[Saved entries]
┄┄┄┄┄┄
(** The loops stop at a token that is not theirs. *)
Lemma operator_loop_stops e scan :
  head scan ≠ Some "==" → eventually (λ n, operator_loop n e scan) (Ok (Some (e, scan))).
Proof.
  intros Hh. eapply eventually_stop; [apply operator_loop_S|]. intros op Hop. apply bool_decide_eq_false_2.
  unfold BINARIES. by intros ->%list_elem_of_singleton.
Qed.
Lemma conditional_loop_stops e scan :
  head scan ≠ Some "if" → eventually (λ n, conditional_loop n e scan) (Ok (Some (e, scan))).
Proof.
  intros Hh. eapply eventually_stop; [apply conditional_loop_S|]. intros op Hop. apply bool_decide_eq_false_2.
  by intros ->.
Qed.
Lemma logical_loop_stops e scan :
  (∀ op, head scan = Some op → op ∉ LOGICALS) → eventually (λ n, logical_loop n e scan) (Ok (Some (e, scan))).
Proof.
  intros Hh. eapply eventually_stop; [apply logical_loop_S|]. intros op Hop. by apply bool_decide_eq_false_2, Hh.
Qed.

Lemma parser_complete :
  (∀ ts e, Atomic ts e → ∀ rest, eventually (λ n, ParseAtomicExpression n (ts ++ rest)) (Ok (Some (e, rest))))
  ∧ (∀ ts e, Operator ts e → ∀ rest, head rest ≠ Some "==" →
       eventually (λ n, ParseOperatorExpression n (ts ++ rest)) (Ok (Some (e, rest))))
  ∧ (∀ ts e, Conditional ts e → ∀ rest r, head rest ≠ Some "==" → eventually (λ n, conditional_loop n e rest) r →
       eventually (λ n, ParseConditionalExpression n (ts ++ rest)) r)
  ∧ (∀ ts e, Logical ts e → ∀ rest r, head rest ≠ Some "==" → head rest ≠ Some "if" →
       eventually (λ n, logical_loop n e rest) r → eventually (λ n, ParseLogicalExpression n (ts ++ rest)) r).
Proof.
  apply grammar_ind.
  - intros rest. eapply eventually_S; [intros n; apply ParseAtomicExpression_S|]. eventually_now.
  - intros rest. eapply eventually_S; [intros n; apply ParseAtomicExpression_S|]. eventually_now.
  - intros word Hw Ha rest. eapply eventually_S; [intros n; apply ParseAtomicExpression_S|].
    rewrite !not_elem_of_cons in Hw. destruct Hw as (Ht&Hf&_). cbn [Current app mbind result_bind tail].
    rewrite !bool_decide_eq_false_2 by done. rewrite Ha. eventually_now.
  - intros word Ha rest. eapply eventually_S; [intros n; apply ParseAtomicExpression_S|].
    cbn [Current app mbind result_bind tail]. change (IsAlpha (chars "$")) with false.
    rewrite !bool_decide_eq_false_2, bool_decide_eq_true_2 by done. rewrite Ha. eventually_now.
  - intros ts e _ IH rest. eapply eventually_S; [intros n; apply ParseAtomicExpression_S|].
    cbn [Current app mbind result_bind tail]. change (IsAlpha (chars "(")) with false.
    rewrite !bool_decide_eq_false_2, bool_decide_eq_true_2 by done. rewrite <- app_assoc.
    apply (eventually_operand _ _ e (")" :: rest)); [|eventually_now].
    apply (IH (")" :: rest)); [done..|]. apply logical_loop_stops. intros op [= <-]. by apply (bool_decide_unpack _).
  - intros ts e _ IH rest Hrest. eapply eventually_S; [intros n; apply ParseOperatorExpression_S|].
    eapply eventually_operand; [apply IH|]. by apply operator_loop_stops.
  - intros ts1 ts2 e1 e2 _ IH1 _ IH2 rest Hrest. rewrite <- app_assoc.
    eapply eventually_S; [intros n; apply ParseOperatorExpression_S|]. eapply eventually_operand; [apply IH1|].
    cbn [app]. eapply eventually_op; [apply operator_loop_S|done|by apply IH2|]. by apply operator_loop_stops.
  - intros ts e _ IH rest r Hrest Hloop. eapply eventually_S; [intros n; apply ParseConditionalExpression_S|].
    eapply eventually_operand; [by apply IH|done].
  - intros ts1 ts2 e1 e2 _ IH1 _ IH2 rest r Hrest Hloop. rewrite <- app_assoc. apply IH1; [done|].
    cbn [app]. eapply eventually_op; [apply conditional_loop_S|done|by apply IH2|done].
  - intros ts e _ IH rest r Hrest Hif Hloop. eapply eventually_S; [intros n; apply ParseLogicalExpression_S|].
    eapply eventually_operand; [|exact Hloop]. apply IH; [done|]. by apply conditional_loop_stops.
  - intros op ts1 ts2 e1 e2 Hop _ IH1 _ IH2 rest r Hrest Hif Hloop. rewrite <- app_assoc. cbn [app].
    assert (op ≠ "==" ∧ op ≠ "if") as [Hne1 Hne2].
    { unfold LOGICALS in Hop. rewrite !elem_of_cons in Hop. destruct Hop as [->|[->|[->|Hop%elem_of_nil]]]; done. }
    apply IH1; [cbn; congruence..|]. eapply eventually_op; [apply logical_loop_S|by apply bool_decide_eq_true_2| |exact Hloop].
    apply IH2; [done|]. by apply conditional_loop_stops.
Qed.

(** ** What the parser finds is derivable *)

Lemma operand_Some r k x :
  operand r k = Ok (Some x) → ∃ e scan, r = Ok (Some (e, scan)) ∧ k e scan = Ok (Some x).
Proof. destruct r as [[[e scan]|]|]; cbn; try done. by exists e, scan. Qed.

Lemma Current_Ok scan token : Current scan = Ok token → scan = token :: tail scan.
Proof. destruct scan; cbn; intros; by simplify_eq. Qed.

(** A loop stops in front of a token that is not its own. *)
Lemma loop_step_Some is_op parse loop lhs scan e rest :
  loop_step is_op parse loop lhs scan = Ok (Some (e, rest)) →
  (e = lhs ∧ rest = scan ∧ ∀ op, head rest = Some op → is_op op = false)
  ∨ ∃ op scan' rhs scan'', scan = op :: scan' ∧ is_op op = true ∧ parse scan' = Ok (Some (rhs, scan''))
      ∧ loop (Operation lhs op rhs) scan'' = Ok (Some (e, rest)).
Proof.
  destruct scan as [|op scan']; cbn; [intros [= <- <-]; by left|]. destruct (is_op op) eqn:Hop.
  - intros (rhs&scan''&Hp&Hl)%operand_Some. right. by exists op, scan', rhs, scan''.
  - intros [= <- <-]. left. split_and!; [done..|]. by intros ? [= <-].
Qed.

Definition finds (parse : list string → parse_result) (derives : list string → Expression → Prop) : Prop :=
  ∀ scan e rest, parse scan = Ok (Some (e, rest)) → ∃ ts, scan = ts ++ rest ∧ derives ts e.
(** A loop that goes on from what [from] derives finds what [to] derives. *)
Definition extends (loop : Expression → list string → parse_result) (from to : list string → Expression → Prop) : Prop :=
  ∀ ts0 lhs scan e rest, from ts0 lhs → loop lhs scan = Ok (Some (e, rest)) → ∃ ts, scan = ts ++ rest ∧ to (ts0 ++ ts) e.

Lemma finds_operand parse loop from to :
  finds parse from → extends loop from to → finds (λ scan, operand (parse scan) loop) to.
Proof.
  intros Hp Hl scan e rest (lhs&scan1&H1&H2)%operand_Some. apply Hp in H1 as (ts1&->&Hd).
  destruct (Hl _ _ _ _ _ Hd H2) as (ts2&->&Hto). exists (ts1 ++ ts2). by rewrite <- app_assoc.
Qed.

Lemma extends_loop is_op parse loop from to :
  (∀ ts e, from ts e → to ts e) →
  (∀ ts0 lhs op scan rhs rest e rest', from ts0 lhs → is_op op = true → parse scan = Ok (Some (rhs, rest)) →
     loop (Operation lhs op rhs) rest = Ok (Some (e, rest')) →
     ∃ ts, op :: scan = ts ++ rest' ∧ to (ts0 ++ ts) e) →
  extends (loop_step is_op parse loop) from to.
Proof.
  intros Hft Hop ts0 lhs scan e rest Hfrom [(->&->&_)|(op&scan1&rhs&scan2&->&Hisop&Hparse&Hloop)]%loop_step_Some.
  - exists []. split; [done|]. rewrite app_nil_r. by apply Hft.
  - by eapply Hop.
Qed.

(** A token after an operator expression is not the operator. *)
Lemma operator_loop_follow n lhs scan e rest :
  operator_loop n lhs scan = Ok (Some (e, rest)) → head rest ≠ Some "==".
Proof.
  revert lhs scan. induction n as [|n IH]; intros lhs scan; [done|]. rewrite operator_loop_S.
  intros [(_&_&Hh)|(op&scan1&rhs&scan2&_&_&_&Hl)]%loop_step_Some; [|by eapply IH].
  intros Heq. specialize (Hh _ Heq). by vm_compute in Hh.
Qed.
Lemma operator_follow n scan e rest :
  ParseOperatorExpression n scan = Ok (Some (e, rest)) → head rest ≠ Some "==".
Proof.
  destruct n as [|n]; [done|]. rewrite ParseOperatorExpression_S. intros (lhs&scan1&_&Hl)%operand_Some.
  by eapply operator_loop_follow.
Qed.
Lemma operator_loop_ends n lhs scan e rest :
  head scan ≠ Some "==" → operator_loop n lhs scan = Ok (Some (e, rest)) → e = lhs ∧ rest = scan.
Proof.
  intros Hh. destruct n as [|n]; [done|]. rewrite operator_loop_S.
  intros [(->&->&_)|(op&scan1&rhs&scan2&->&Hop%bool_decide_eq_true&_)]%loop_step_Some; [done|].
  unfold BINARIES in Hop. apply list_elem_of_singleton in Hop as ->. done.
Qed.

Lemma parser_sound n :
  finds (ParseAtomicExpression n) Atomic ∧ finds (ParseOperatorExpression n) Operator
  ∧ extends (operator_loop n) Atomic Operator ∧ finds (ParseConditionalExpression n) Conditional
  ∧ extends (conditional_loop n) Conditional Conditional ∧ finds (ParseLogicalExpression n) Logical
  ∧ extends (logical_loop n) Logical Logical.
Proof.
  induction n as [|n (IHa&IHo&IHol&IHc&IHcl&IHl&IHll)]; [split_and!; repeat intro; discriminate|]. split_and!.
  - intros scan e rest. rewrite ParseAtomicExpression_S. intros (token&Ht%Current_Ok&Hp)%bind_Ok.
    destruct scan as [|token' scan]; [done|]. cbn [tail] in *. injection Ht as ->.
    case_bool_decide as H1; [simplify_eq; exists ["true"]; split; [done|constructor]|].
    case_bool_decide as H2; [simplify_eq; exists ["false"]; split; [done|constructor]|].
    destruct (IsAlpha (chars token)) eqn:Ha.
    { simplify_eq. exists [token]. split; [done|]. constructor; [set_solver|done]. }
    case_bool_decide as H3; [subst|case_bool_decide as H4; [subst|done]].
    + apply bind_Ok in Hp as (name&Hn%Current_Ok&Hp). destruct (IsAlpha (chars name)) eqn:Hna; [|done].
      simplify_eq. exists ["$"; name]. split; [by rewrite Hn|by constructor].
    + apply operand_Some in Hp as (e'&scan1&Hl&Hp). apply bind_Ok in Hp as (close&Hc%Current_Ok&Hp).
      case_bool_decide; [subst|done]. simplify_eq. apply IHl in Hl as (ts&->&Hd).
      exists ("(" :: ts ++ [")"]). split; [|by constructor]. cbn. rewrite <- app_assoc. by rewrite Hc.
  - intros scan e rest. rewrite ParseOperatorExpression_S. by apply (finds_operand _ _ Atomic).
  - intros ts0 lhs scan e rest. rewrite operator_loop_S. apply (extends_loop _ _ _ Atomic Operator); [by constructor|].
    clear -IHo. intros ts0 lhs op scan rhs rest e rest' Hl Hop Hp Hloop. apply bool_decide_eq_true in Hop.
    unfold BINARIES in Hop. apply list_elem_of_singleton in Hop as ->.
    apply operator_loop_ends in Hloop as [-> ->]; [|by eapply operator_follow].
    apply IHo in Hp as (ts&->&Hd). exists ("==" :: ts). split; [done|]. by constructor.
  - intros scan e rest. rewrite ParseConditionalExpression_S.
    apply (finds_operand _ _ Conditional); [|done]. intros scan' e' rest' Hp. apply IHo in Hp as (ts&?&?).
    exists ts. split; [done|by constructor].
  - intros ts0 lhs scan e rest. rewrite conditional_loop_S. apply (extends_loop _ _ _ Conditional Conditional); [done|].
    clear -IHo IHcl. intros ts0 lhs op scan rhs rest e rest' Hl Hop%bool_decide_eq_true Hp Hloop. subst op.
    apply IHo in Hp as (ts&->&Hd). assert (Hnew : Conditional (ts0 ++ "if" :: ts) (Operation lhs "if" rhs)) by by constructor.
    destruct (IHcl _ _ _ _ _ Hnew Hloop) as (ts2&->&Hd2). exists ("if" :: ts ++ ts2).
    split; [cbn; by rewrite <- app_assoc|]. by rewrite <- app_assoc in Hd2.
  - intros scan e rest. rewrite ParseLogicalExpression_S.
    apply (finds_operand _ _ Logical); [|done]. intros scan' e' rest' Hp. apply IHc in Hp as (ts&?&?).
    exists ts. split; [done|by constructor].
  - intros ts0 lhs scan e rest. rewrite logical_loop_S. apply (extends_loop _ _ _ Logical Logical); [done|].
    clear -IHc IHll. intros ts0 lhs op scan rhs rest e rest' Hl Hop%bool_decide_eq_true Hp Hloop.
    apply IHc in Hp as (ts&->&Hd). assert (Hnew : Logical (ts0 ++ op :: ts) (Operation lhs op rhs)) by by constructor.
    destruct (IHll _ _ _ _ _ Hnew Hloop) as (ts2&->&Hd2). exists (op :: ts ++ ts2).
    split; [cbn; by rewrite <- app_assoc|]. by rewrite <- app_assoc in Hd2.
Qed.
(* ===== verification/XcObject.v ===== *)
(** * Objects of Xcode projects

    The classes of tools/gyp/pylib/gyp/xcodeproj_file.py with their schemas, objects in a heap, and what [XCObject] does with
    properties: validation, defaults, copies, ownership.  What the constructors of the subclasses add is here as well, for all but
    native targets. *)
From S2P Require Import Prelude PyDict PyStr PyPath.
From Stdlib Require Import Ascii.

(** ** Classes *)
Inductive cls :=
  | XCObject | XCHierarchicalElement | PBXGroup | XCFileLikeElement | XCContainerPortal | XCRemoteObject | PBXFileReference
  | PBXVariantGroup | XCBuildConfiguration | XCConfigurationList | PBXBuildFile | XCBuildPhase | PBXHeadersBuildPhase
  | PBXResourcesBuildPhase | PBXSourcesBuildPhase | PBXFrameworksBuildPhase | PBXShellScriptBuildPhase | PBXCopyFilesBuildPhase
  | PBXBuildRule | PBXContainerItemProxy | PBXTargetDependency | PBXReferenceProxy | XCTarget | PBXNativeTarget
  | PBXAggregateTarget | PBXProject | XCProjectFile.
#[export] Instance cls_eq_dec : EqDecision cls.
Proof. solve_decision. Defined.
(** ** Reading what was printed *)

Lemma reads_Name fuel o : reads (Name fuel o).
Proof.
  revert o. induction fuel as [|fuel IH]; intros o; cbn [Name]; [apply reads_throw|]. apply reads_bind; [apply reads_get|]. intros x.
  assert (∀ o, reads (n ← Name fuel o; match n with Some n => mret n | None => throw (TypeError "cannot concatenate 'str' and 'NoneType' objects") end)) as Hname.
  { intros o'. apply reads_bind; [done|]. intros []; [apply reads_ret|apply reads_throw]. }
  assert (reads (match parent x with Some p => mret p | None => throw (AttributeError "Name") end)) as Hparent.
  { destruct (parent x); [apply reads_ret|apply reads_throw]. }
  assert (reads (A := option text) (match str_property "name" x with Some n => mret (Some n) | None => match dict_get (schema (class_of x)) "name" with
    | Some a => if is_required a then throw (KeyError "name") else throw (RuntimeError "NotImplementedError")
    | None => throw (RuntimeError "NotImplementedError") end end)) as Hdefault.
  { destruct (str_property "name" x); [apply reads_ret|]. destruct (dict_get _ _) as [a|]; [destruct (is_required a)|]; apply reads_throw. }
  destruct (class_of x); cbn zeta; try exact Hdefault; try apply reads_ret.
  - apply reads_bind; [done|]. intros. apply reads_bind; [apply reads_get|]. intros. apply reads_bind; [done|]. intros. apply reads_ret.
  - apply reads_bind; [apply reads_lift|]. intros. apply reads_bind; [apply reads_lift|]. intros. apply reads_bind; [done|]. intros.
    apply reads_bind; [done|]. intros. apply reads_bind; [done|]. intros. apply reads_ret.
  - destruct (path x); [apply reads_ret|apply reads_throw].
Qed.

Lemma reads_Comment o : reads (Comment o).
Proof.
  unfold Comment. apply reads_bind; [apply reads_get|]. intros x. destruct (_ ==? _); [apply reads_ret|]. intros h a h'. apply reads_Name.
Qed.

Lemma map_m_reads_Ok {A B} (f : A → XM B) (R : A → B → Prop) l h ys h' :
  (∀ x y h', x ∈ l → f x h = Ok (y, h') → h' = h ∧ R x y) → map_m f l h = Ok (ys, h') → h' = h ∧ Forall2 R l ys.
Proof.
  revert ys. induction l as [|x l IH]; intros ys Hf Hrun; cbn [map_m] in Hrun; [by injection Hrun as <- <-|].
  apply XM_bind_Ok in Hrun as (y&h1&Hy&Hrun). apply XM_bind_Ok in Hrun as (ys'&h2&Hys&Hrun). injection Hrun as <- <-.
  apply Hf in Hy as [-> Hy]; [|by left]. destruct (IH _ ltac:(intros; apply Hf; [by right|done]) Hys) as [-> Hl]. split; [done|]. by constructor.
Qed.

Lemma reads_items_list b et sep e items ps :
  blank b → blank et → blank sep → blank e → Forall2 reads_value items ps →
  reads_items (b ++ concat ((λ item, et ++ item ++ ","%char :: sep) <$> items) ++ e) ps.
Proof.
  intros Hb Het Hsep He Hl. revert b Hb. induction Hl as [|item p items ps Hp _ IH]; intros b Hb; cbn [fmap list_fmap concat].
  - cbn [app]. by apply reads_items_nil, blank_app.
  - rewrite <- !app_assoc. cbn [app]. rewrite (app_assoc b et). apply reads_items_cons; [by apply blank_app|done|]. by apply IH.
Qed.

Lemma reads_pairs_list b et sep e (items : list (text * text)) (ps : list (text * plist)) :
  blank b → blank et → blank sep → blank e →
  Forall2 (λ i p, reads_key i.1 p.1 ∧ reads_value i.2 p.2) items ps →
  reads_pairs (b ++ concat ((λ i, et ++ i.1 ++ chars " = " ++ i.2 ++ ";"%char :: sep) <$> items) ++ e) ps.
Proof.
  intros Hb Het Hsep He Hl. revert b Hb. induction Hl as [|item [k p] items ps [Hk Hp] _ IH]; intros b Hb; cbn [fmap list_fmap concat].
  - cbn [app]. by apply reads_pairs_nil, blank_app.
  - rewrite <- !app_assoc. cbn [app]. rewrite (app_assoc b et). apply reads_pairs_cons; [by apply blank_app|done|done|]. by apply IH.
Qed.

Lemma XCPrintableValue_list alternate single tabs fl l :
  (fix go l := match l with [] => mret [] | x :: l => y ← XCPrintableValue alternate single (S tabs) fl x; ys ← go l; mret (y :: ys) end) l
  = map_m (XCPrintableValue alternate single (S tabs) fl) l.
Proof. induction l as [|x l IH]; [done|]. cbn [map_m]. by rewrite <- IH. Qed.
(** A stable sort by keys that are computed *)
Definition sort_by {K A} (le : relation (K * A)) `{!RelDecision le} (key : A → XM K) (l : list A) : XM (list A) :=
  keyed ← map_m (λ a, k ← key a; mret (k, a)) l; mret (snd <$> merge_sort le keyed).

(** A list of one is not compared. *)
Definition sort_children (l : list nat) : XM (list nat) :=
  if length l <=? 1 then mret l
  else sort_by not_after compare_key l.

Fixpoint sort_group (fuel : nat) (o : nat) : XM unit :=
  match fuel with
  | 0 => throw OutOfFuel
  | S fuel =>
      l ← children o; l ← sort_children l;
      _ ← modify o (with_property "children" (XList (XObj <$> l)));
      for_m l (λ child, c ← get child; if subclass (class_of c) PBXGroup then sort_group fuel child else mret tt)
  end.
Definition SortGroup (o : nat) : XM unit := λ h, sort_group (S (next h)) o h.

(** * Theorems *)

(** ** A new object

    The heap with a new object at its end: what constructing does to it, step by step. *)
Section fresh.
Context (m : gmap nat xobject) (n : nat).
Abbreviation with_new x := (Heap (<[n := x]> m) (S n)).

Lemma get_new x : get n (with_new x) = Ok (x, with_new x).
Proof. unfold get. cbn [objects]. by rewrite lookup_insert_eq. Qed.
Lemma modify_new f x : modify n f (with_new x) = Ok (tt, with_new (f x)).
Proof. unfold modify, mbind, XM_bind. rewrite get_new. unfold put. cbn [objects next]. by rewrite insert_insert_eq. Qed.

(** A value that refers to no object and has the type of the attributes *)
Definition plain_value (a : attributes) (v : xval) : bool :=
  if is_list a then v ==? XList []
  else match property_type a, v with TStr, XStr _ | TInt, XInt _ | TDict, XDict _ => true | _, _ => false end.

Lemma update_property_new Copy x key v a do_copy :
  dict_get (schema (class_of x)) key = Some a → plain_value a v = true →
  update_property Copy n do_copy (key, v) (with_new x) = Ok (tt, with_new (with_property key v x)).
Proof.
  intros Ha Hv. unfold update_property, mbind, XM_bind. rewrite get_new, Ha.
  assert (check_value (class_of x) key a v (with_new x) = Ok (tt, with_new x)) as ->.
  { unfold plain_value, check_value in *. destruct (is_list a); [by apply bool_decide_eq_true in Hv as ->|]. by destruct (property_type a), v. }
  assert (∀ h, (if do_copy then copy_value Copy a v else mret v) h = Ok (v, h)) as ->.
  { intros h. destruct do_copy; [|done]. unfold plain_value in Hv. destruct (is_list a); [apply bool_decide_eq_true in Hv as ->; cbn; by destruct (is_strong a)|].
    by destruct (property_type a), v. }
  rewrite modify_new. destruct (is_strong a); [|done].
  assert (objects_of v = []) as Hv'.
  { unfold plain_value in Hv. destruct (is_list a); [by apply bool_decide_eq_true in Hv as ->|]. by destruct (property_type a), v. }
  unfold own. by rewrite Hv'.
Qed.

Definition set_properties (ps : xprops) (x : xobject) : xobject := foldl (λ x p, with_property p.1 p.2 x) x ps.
┄┄┄┄┄┄
## What to work on
Looking at the data above, write out exactly the lines that start at the one containing "intros Hh. destruct" and end at the one containing "destruct scan as [|token'"; include both and nothing beyond.

## Task output
  intros Hh. destruct n as [|n]; [done|]. rewrite operator_loop_S.
  intros [(->&->&_)|(op&scan1&rhs&scan2&->&Hop%bool_decide_eq_true&_)]%loop_step_Some; [done|].
  unfold BINARIES in Hop. apply list_elem_of_singleton in Hop as ->. done.
Qed.

Lemma parser_sound n :
  finds (ParseAtomicExpression n) Atomic ∧ finds (ParseOperatorExpression n) Operator
  ∧ extends (operator_loop n) Atomic Operator ∧ finds (ParseConditionalExpression n) Conditional
  ∧ extends (conditional_loop n) Conditional Conditional ∧ finds (ParseLogicalExpression n) Logical
  ∧ extends (logical_loop n) Logical Logical.
Proof.
  induction n as [|n (IHa&IHo&IHol&IHc&IHcl&IHl&IHll)]; [split_and!; repeat intro; discriminate|]. split_and!.
  - intros scan e rest. rewrite ParseAtomicExpression_S. intros (token&Ht%Current_Ok&Hp)%bind_Ok.
    destruct scan as [|token' scan]; [done|]. cbn [tail] in *. injection Ht as ->.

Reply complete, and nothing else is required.